Contudo, a janela da ciência se escancarou quando foi apresentada a proposta de desenvolver vacinas de RNA contra a covid-19, ou seja, produzidas em laboratório. A abordagem do RNA é um fato bastante interessante e importante porque esses RNAs, idênticos aos virais, são introduzidos dentro das células do sistema imune do corpo humano, induzindo-as a produzirem partes de uma proteína que o vírus também fabrica – chamada spike, facilmente identificada através de cada uma das pontas que já conhecemos nas imagens do vírus da covid-19.

Com a fabricação dessas proteínas, o sistema imunológico fica com uma espécie de “impressão digital” e, quando entra em contato com o vírus, ele reconhece imediatamente que aquilo é algo perigoso que não pertence ao corpo humano, e a partir daí desenvolve a imunidade.

Ao contrário do DNA, que é uma molécula relativamente mais estável e que se pode armazenar ao longo de meses e anos a temperaturas que variam entre 4° e -20°, o RNA é muito mais instável, degradando-se com bastante facilidade, motivo pelo qual o desenvolvimento de uma vacina RNA se torna extremamente complexa.

Foi para resolver esse problema que os cientistas decidiram introduzir o RNA em uma cápsula que pudesse travar (ou impedir) essa instabilidade a longo prazo – uma nanocápsula lipídica. Essa “roupagem” nanotecnológica evitou também que o RNA fosse degradado por enzimas do corpo humano.

No início dessa nova pesquisa os cientistas se debateram com uma contrariedade, que era a necessidade de manter a vacina a uma temperatura extrema de -80°, algo que foi rapidamente aprimorado até os dias de hoje, conseguindo mantê-la a uma temperatura ideal de -20º, algo que é compatível através da utilização de geladeiras industriais normais. Tudo isso foi graças à estabilidade que essa nanopartícula oferece para acolher o RNA, sendo que a partir daí o início da aplicação da vacina estava desenhado.

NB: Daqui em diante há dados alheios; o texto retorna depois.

(** A loop over distinct feeds raises each feed's counters at most once. *)
Lemma hoare_each_feed (body : string -> SM unit) ks b :
  (forall k b, b k = n -> hoare (I b) (body k) (fun _ => I (bump k b))) ->
  NoDup ks -> (forall k, In k ks -> b k = n) -> (forall f, n <= b f <= n + 1) ->
  hoare (I b) (for_each body ks) (fun _ => I (fun _ => n + 1)).
Proof.
  intros Hbody. revert b. induction ks as [|k ks IH]; intros b Hks Hb Hle.
  - intros s Hs. apply (Inv_weaken _ _ _ b); [|done]. intros f. apply Hle.
  - apply list.NoDup_cons in Hks as [Hk Hks]. cbn [for_each].
    eapply hoare_seq; [apply Hbody, Hb; by left|]. apply IH; [done|..].
    + intros k' Hk'. unfold bump. rewrite decide_False; [apply Hb; by right|].
      intros ->. by apply Hk, list_elem_of_In.
    + intros f. unfold bump. case_decide; [|apply Hle]. rewrite (Hb k) by by left. lia.
Qed.

(** An operation on the planner under a key, whose feed has that id. *)
Lemma hoare_with_planner b b' (body : string -> feedPlanner -> SM unit) k :
  (forall p, feed_ID (feed p) = k -> 
     hoare (fun s => I b s /\ is_Some (ids s.1 !! k)) (body k p) (fun _ => I b')) ->
  (forall f, b f <= b' f) ->
  hoare (I b) (with_planner body k) (fun _ => I b').
Proof.
  intros Hbody Hle s HI. unfold with_planner. rewrite mbind_eq. cbn [svc gets fst snd].
  destruct (feeds s.1 !! k) as [p|] eqn:E; [|by apply (Inv_weaken _ _ _ b)].
  assert (Hid : ids s.1 !! k = Some (feed_ID (feed p))) by (unfold ids; by rewrite lookup_fmap, E).
  apply Hbody; [by apply HI in Hid|]. split; [done|by rewrite Hid].
Qed.

Lemma bump_le' b k f : b f <= bump k b f.
Proof. unfold bump. case_decide; [subst|]; lia. Qed.

Lemma hoare_requested data k b :
  b k = n -> hoare (I b) (with_planner (on_requested cfg data) k) (fun _ => I (bump k b)).
Proof.
  intros Hb. apply hoare_with_planner; [|apply bump_le'].
  intros p Hp. unfold on_requested.
  eapply hoare_bind; [apply (hoare_enqueue g b k); [lia|lia|done|done]|].
  intros err. cbv beta. case_match; apply hoare_planner; auto with feeds.
Qed.

Lemma hoare_cancelled data k b :
  b k = n -> hoare (I b) (with_planner (on_cancelled cfg data) k) (fun _ => I (bump k b)).
Proof.
  intros Hb. apply hoare_with_planner; [|apply bump_le'].
  intros p Hp. unfold on_cancelled.
  eapply hoare_seq.
  { eapply hoare_pre; [intros s [Hs _]; exact Hs|]. apply (hoare_cancel g b k); [lia|lia|done]. }
  eapply hoare_seq; [apply hoare_invalidate|].
  apply hoare_planner_seq; [auto with feeds|]. apply hoare_planner. auto with feeds.
Qed.

Abbreviation In0 := (I (fun _ => n)).
Abbreviation In1 := (I (fun _ => n + 1)).

Lemma hoare_weaken {A} (m : SM A) : hoare In0 m (fun _ => In0) -> hoare In0 m (fun _ => In1).
Proof.
  intros Hm s Hs. apply (Inv_weaken _ _ _ (fun _ => n)); [intros; lia|]. by apply (Hm s).
Qed.

(** Loops that touch no version counter. *)
Lemma hoare_each body ks :
  (forall k p, hoare In0 (body k p) (fun _ => In0)) ->
  hoare In0 (for_each (with_planner body) ks) (fun _ => In0).
Proof.
  intros Hb. apply hoare_for_each. intros k _. apply hoare_with_planner; [|intros; lia].
  intros p _. eapply hoare_pre; [intros s [Hs _]; exact Hs|apply Hb].
Qed.

Lemma hoare_invalidate_then f k m :
  feed_kept m -> hoare In0 (invalidateRoutinePreparation f ;;; on_planner k m) (fun _ => In0).
Proof. intros Hm. eapply hoare_seq; [apply hoare_invalidate|by apply hoare_planner]. Qed.

Lemma hoare_on_insert data k p : hoare In0 (on_insert cfg data k p) (fun _ => In0).
Proof.
  unfold on_insert. eapply hoare_seq; [apply hoare_invalidate|].
  apply hoare_planner_seq; [auto with feeds|].
  apply hoare_with_planner; [|intros; lia]. intros p' _.
  eapply hoare_pre; [intros s [Hs _]; exact Hs|]. by apply hoare_startRoutineInsert.
Qed.

Lemma hoare_matched {B} (m : SM (list string)) (k : list string -> SM B) R :
  quiet m -> (forall ks, hoare In0 (k ks) R) -> hoare In0 (mbind k m) R.
Proof. intros Hm Hk. eapply hoare_bind; [by apply hoare_quiet_Inv|exact Hk]. Qed.

Lemma hoare_matched_once event (body : string -> SM unit) :
  (forall k b, b k = n -> hoare (I b) (body k) (fun _ => I (bump k b))) ->
  hoare In0 (let! ks := matchFeedsFromEvent event in for_each body ks) (fun _ => In1).
Proof.
  intros Hbody s Hs. rewrite mbind_eq. apply (hoare_each_feed _ _ (fun _ => n)); [done|..].
  - apply matchFeedsFromEvent_NoDup.
  - done.
  - intros. lia.
  - by apply (hoare_quiet_Inv g _ _ (quiet_matchFeedsFromEvent event)).
Qed.

Lemma hoare_event event : hoare In0 (handleEvent cfg event) (fun _ => In1).
Proof.
  unfold handleEvent. cbv zeta.
  pose proof quiet_matchFeeds. pose proof quiet_matchFeedsFromEvent.
  case_match; [apply hoare_weaken; by intros ? ?|].
  case_match; [apply hoare_weaken, hoare_matched; [done|intros ks; apply hoare_each; intros;
    apply hoare_invalidate_then; auto with feeds]|].
  case_match; [apply hoare_weaken, hoare_matched; [done|intros ks; apply hoare_each; intros;
    apply hoare_on_insert]|].
  case_match; [apply hoare_matched_once; intros; by apply hoare_requested|].
  case_match; [apply hoare_matched_once; intros; by apply hoare_cancelled|].
  case_match; [apply hoare_weaken, hoare_matched; [done|intros ks; apply hoare_each; intros;
    apply hoare_invalidate_then; auto with feeds]|].
  do 3 (case_match; [apply hoare_weaken, hoare_planner; auto with feeds|]).
  case_match; [apply hoare_weaken, hoare_matched; [done|intros ks; apply hoare_each; intros;
    apply hoare_invalidate_then; auto with feeds]|].
  apply hoare_weaken, hoare_quiet_Inv.
  case_match; [|case_match; [case_match|]]; auto with quiet.
  - repeat (apply quiet_bind; [by auto with quiet || intros []|intros]).
    apply quiet_for_each. auto with quiet feeds.
  - apply quiet_bind; [auto with quiet|intros]. apply quiet_for_each. auto with quiet feeds.
Qed.
End events.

A área de nanomedicina designada “Smart Drug Delivery” já vem sendo estudada e desenvolvida há décadas, usando nanopartículas (ou nanocápsulas), algo que já é uma realidade consolidada nos laboratórios do GNano, em São Carlos, por exemplo.

Quando se administram essas nanocápsulas no corpo humano, dependendo de como elas foram preparadas, elas circulam por algum tempo no organismo até começarem a funcionar para aquilo que foram desenhadas. Por exemplo, se foram projetadas para atingir um tumor, elas podem se acumular nessa região, destruindo somente as células tumorais, algo semelhante ao que acontece no caso da vacina RNA. As nanopartículas vão para dentro das células, produzindo partes das proteínas do vírus da covid-19, fazendo com que o corpo comece a produzir uma resposta imunológica contra isso. Resultado: a pessoa fica imune. A importância da nanocápsula é que ela garante a atividade e estabilidade do RNA, de forma a que ele entre e permaneça no corpo, completamente ativo.

Apesar da tragédia da pandemia, algo de positivo aconteceu no campo da ciência no último ano. Estas pesquisas e testes já estavam sendo feitos anteriormente, obviamente em escala bastante reduzida e de forma experimental em seres humanos. Mas com a urgência para o desenvolvimento de vacinas para enfrentar o novo coronavírus, tudo isso foi aplicado em termos globais, trazendo com isso a consolidação da nanomedicina no mundo. Um imunizante guardado dentro de uma nanocápsula e destinado a bilhões de pessoas. Fantástico.

Estados Unidos, Alemanha, Áustria, França, Itália, Grécia, Portugal, Espanha e República Tcheca foram os primeiros países a administrar a vacina de RNA.

No Grupo de Nanomedicina e Nanotoxicologia (GNano) na USP em São Carlos, em termos de nanotecnologia e diretamente relacionados com a covid-19 as pesquisas estão divididas em duas áreas distintas: diagnóstico e terapia. Na área de diagnóstico estão sendo desenvolvidos sistemas para detecção da covid-19, enquanto, que na de terapia, os trabalhos se direcionam para o encapsulamento de duas moléculas antivirais para combater a covid-19, nomeadamente para o tratamento da inflamação dos alvéolos pulmonares.

Trabalhos muitas vezes desconhecidos do público em geral, mas essenciais para que a ciência avance em favor da sociedade.

(*) Valtencir Zucolotto é professor e coordenador do GNano, do Instituto de Física de São Carlos USP, e Rui Sintra é jornalista.